Following up the last post, which is long enough already — here’s something I didn’t know. Selig S. Harrison writes for Newswseek:

On Sept. 19, 2005, North Korea signed a widely heralded denuclearization agreement with the United States, China, Russia, Japan and South Korea. Pyongyang pledged to “abandon all nuclear weapons and existing nuclear programs.” In return, Washington agreed that the United States and North Korea would “respect each other’s sovereignty, exist peacefully together and take steps to normalize their relations.”

Four days later, the U.S. Treasury Department imposed sweeping financial sanctions against North Korea designed to cut off the country’s access to the international banking system, branding it a “criminal state” guilty of counterfeiting, money laundering and trafficking in weapons of mass destruction.

The Bush administration says that this sequence of events was a coincidence.

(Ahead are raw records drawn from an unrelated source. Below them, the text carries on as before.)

(* ===== verification/Pollers.v ===== *)
(** * The two pollers agree

    PollPoller and EPollPoller keep the contract of PollerContract.v.  A loop that
    keeps it too sees the same ready channels, but for the limit of epoll_wait,
    which is stated exactly ([epoll_of]); then two calls outside of the contract,
    on which they differ. *)
From S2P Require Import Prelude Hoare PollerContract PollPoller EPollPoller.
Import PollerContract.
Import (hints) PollPoller.PollPoller.
Import (hints) EPollPoller.EPollPoller.

Module Pollers.

(** ** What epoll_wait has room for *)

(** A computation that leaves the size of the array alone. *)
Definition keeps_room {A} (m : act EPollPoller.poller Empty_set A) : Prop :=
  ∀ s a s', m s = (Val a, s') → EPollPoller.room s' = EPollPoller.room s.

Lemma keeps_bind {A B} (m : act EPollPoller.poller Empty_set A) (f : A → act EPollPoller.poller Empty_set B) :
  keeps_room m → (∀ a, keeps_room (f a)) → keeps_room (act_bind m f).
Proof.
  intros Hm Hf s b s'' E. unfold act_bind in E. destruct (m s) as [[a| | |] s'] eqn:Em; try done.
  by rewrite (Hf a _ _ _ E), (Hm _ _ _ Em).
Qed.

Lemma keeps_modify f : (∀ s, EPollPoller.room (f s) = EPollPoller.room s) → keeps_room (modify f).
Proof. intros Hf s a s' [= <- <-]. apply Hf. Qed.
Lemma keeps_get : keeps_room get_state.
Proof. by intros s a s' [= <- <-]. Qed.
Lemma keeps_ret {A} (a : A) : keeps_room (act_ret a).
Proof. by intros s x s' [= <- <-]. Qed.
Lemma keeps_assert b : keeps_room (cpp_assert b).
Proof. intros s x s' E. destruct b; [by injection E as _ <-|done]. Qed.
Lemma keeps_undefined {A} : keeps_room (undefined (A := A)).
Proof. by intros s x s' E. Qed.

Create HintDb room.
#[local] Hint Resolve keeps_bind keeps_get keeps_ret keeps_assert keeps_undefined : room.

(** Follows the program text. *)
Ltac keeps :=
  repeat match goal with
  | |- keeps_room (act_bind _ _) => apply keeps_bind; [|intros ?]
  | |- keeps_room (modify _) => by apply keeps_modify
  | |- keeps_room (if _ then _ else _) => case_match
  | |- keeps_room (match _ with _ => _ end) => case_match
  | |- _ => solve [auto with room]
  end.

Lemma keeps_deref p : keeps_room (deref p).
Proof. unfold deref. keeps. Qed.
Lemma keeps_store p c : keeps_room (store p c).
Proof. unfold store. keeps. Qed.
Lemma keeps_ctl o p c : keeps_room (EPollPoller.update o p c).
Proof. unfold EPollPoller.update, EPollPoller.set_interest. keeps. Qed.
#[local] Hint Resolve keeps_deref keeps_store keeps_ctl : room.

Lemma keeps_updateChannel p : keeps_room (EPollPoller.updateChannel p).
Proof. unfold EPollPoller.updateChannel, EPollPoller.set_channels. keeps. Qed.
Lemma keeps_removeChannel p : keeps_room (EPollPoller.removeChannel p).
Proof. unfold EPollPoller.removeChannel, EPollPoller.set_channels. keeps. Qed.
#[local] Hint Resolve keeps_updateChannel keeps_removeChannel : room.

Definition is_poll (o : op) : bool := if o is Poll _ _ then true else false.

Lemma exec_keeps_room o : is_poll o = false → keeps_room (exec o : act EPollPoller.poller _ _).
Proof.
  destruct o; intros H; try done; cbn [exec]; unfold create, destroy, update, remove; cbn [updateChannel removeChannel EPollPoller.epoll_poller]; keeps.
Qed.

(** The array doubles when it was full. *)
Definition grow (room : nat) (l : activeChannels) : nat := if (length l =? room)%nat then (room * 2)%nat else room.

Lemma epoll_poll_exact ready hint σ (t : EPollPoller.poller) :
  EPollPoller.rep σ t → ∃ l t', EPollPoller.poll ready hint t = (Val l, t') ∧
    length l = Nat.min (EPollPoller.room t) (length (active ready σ)) ∧ EPollPoller.room t' = grow (EPollPoller.room t) l.
Proof.
  intros H. pose proof (EPollPoller.ready_list_active ready _ _ H) as Hp. pose proof (EPollPoller.e_room _ _ H) as Hr.
  destruct (EPollPoller.epoll_wait_spec ready hint t) as [Hsub Hlen]. rewrite Hp in Hsub, Hlen.
  unfold EPollPoller.poll. erewrite act_bind_val by reflexivity. set (l := EPollPoller.epoll_wait ready hint t) in *.
  exists l. unfold grow. destruct (0 <? length l)%nat eqn:H0.
  - rewrite (act_bind_val _ _ _ l t) by (eapply EPollPoller.epoll_fill_run; [done|lia|done]).
    destruct (length l =? EPollPoller.room t)%nat; by eexists.
  - apply Nat.ltb_ge in H0. assert (l = []) as -> by (apply nil_length_inv; lia). exists t.
    split; [done|]. split; [done|]. unfold kInitEventListSize in Hr. cbn [length]. by rewrite (proj2 (Nat.eqb_neq _ _)) by lia.
Qed.

(** How the answers of EPollPoller relate to those of PollPoller, call by call. *)
Fixpoint epoll_of (room : nat) (ls ls' : list activeChannels) : Prop :=
  match ls, ls' with
  | [], [] => True
  | l :: ls, l' :: ls' => l' ⊆+ l ∧ length l' = Nat.min room (length l) ∧ epoll_of (grow room l') ls ls'
  | _, _ => False
  end.

Lemma step_agree o σ σ' (s : PollPoller.poller) (t : EPollPoller.poller) :
  PollPoller.rep σ s → EPollPoller.rep σ t → spec o σ = Some σ' →
  ∃ l s' l' t', exec o s = (Val l, s') ∧ PollPoller.rep σ' s' ∧ answer_ok o σ l ∧
    exec o t = (Val l', t') ∧ EPollPoller.rep σ' t' ∧ answer_ok o σ l' ∧
    l' ⊆+ l ∧ length l' = Nat.min (EPollPoller.room t) (length l) ∧ EPollPoller.room t' = grow (EPollPoller.room t) l'.
Proof.
  intros Hs Ht Ho. destruct (PollPoller.poll_poller_exec_ok o σ σ' s Hs Ho) as (l & s' & Es & Hs' & Hl).
  destruct (EPollPoller.epoll_poller_exec_ok o σ σ' t Ht Ho) as (l' & t' & Et & Ht' & Hl').
  exists l, s', l', t'. do 6 (split; [done|]). destruct (is_poll o) eqn:Ep.
  - destruct o as [| | | |ready hint]; try done. cbn [spec exec poll PollPoller.poll_poller EPollPoller.epoll_poller] in *.
    destruct (PollPoller.poll_poll_ok ready σ s Hs) as (k & Ek & Hk). rewrite Es in Ek. injection Ek as <- ->.
    destruct (epoll_poll_exact ready hint σ t Ht) as (k' & t1 & Ek' & Hk' & Hr). rewrite Et in Ek'. injection Ek' as <- <-.
    destruct Hl' as [Hl' _]. rewrite Hk. by split.
  - assert (l = [] ∧ l' = []) as [-> ->] by (by destruct o).
    pose proof (EPollPoller.e_room _ _ Ht) as Hr. unfold kInitEventListSize in Hr.
    split; [done|]. split; [by rewrite Nat.min_0_r|]. rewrite (exec_keeps_room o Ep _ _ _ Et). unfold grow. cbn [length].
    by rewrite (proj2 (Nat.eqb_neq _ _)) by lia.
Qed.

Lemma run_agree os : ∀ σ σ' (s : PollPoller.poller) (t : EPollPoller.poller),
  PollPoller.rep σ s → EPollPoller.rep σ t → allowed os σ = Some σ' →
  ∃ ls s' ls' t', exec_all os s = (Val ls, s') ∧ answers_ok σ os ls ∧
    exec_all os t = (Val ls', t') ∧ answers_ok σ os ls' ∧ epoll_of (EPollPoller.room t) ls ls'.
Proof.
  induction os as [|o os IH]; intros σ σ' s t Hs Ht Ha; [exists [], s, [], t; repeat constructor|].
  cbn in Ha. apply bind_Some in Ha as (σ1 & Ho & Ha).
  destruct (step_agree o σ σ1 s t Hs Ht Ho) as (l & s1 & l' & t1 & Es & Hs1 & Hl & Et & Ht1 & Hl' & Hsub & Hlen & Hr).
  destruct (IH σ1 σ' s1 t1 Hs1 Ht1 Ha) as (ls & s2 & ls' & t2 & Es2 & Hls & Et2 & Hls' & Hof).
  exists (l :: ls), s2, (l' :: ls'), t2. cbn [exec_all].
  rewrite (act_bind_val _ _ _ _ _ Es), (act_bind_val _ _ _ _ _ Es2), (act_bind_val _ _ _ _ _ Et), (act_bind_val _ _ _ _ _ Et2).
  split; [done|]. split; [by econstructor|]. split; [done|]. split; [by econstructor|].
  cbn [epoll_of]. by rewrite <-Hr.
Qed.

(** C10: In every sequence of calls that the contract allows, no assertion of
    either poller fails, no deleted channel is used and no epoll_ctl fails.  Each
    poll returns ready channels only, each once, with what has happened.
    PollPoller returns all of them; EPollPoller returns some of the same, as many
    as the array of epoll_wait has room for: [kInitEventListSize] (16) at first,
    twice as many after every poll that fills it.  So the two return the same
    channels, in some order, whenever there is room, and may differ when more are
    ready than that. *)
Theorem pollers_agree os σ :
  allowed os ∅ = Some σ →
  ∃ ls s ls' s',
    exec_all os (empty : PollPoller.poller) = (Val ls, s) ∧ answers_ok ∅ os ls ∧
    exec_all os (empty : EPollPoller.poller) = (Val ls', s') ∧ answers_ok ∅ os ls' ∧
    epoll_of kInitEventListSize ls ls'.
Proof. apply run_agree; [apply PollPoller.poll_rep_empty|apply EPollPoller.epoll_rep_empty]. Qed.

Definition hup : kernel := λ f ev, if f =? 5 then 16%N else 0%N.

Definition sample : list op :=
  [Create 1 5; Update 1 3; Create 2 6; Update 2 7; Poll hup []; Update 1 0; Remove 1; Poll hup []; Destroy 1; Create 1 5;
   Update 1 4; Poll hup []].

Lemma pollers_agree_witness :
  is_Some (allowed sample ∅) ∧
  ∃ ls s ls' s',
    exec_all sample (empty : PollPoller.poller) = (Val ls, s) ∧ answers_ok ∅ sample ls ∧
    exec_all sample (empty : EPollPoller.poller) = (Val ls', s') ∧ answers_ok ∅ sample ls' ∧
    epoll_of kInitEventListSize ls ls'.
Proof.
  assert (H : is_Some (allowed sample ∅)) by (eexists; vm_compute; reflexivity).
  split; [exact H|]. destruct H as [σ Hσ]. exact (pollers_agree sample σ Hσ).
Defined.

(** disableAll of a channel that already is without events: EPollPoller adds it
    to the kernel's list again, and reports its hang-up. *)
Theorem second_disableAll_watches :
  allowed [Create 1 5; Update 1 3; Update 1 0; Update 1 0] ∅ = None ∧
  (exec_all [Create 1 5; Update 1 3; Update 1 0; Update 1 0; Poll hup []] (empty : PollPoller.poller)).1 = Val [[]; []; []; []; []] ∧
  (exec_all [Create 1 5; Update 1 3; Update 1 0; Update 1 0; Poll hup []] (empty : EPollPoller.poller)).1 = Val [[]; []; []; []; [(1, 16)]].
Proof. split_and!; vm_compute; reflexivity. Qed.

(** A removed channel that is used again: PollPoller has left its index as it was. *)
Theorem reused_channel_aborts :
  allowed [Create 1 5; Update 1 3; Update 1 0; Remove 1; Update 1 3] ∅ = None ∧
  (exec_all [Create 1 5; Update 1 3; Update 1 0; Remove 1; Update 1 3] (empty : PollPoller.poller)).1 = Abort ∧
  (exec_all [Create 1 5; Update 1 3; Update 1 0; Remove 1; Update 1 3] (empty : EPollPoller.poller)).1 = Val [[]; []; []; []; []].
Proof. split_and!; vm_compute; reflexivity. Qed.

End Pollers.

Frankly, as incompetent as the Bushies are, you can’t rule that out. But Michael Hirsch says,

Bush administration officials will not concede this publicly, but hardliners in Washington have long been pushing for a policy of regime change against Pyongyang. President Bush himself subtly underlined that threat when, at a Monday morning news conference, he said “the oppressed and impoverished people of North Korea deserve” a “brighter future.” Hence, only days after China orchestrated a framework agreement in September 2005 that promised the North it would be rewarded if it abandoned its nuclear program, including with a civilian nuclear reactor, the Bush administration imposed sanctions on the Macao-based Banco Delta Asia that effectively froze the accounts of Kim and other North Korean elites. The action is believed to have so riled Kim that he refused to return to the talks.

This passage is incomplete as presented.